Casimir’s major achievements in physics lie in the field of quantum physics (theory of nuclear and electron spins, intermolecular forces, “Casimir effect”) and statistical physics (superconductivity, Onsager relations). He also introduced what became known as the “Casimir operator” in the theory of groups, and played an important role in the international world of industrial research.

Early Life . The son of Rommert Casimir and Teunsina Dina Borgman, Hendrik (Henk) Casimir grew up and went to school in The Hague. Casimir’s early environment was that of an intellectual milieu: His father was an important educational reformer and pedagogue who combined his work as the head of a progressive secondary school in The Hague with an extraordinary professorship in pedagogy at the University of Leiden. Already at a young age Casimir showed extraordinary abilities, both in the sciences and in languages. He combined these talents with an extraordinary memory, which allowed him to recite favorite texts throughout his life. Starting in 1926, he studied physics at the University of Leiden in the Netherlands. After finishing the first phase of his studies in record time, ending with the candidaatsexamen in 1928, he began his specialization, theoretical physics, under Paul Ehrenfest. As was the case with so many of his fellow students, Casimir became deeply influenced by Ehrenfest’s personality and his unique style of doing physics.
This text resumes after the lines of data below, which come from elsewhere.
Record Env : Type := mkEnv {
  (** [st.secrets]: [None] when there is no secrets file. *)
  secrets : option (gmap string string);
  (** pdfplumber, a function of the bytes. *)
  pdfplumber_open : string -> PdfOutcome;
  (** [model.generate_content(prompt, ...)] followed by [response.text]: the
      answer of the remote service to its [n]-th request. *)
  generate_content : nat -> string -> Result string;
  (** [json.loads]. *)
  json_loads : string -> Result PyVal;
  (** [repr] of a [float] and of a [str], as the interpreter prints them. *)
  float_repr : PyFloat -> string;
  str_repr : string -> string;
}.

(** [str(v)]: a [str] is itself, any other value prints as its [repr]. *)
Definition py_str (env : Env) (v : PyVal) : string :=
  match v with
  | PyStr s => s
  | _ => py_repr (float_repr env) (str_repr env) v
  end.

(** ** The world of the script *)

(** An entry of an [@st.cache_data] store: the value returned by the cached
    function and the elements it rendered, which are replayed on a hit. *)
Definition CacheEntry (A : Type) : Type := (A * list Element)%type.

Record World : Type := mkWorld {
  session_state : gmap string PyVal;
  extract_cache : gmap (list string) (CacheEntry string);
  analysis_cache : gmap (list string) (CacheEntry PyVal);
  (** the key given to [genai.configure] *)
  api_key : option string;
  (** the byte strings handed to [pdfplumber.open], oldest first *)
  pdf_opens : list string;
  (** the prompts sent to the remote model, oldest first *)
  remote_calls : list string;
  (** the elements rendered by the current execution *)
  page : list Element;
}.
At the initiative of Ehrenfest, Casimir spent much time with Niels Bohr in Copenhagen, Denmark, in the period from 1929 to 1931. In his autobiography, Haphazard Reality (1983), Casimir tells how Ehrenfest introduced him to Bohr: “I bring you this boy. He has already some ability, but he still needs thrashing” (p. 91). The Copenhagen years were formative ones for young Casimir. He witnessed firsthand how the new and still rudimentary quantum mechanics was developed into a mature theory. Working with Bohr, he made the acquaintance of all the major physicists of the time. From the stories and anecdotes related in the autobiography, a picture emerges of a close-knit group of young people having a wonderful time, not just doing physics but engaging in all sorts of social activities in Copenhagen as well.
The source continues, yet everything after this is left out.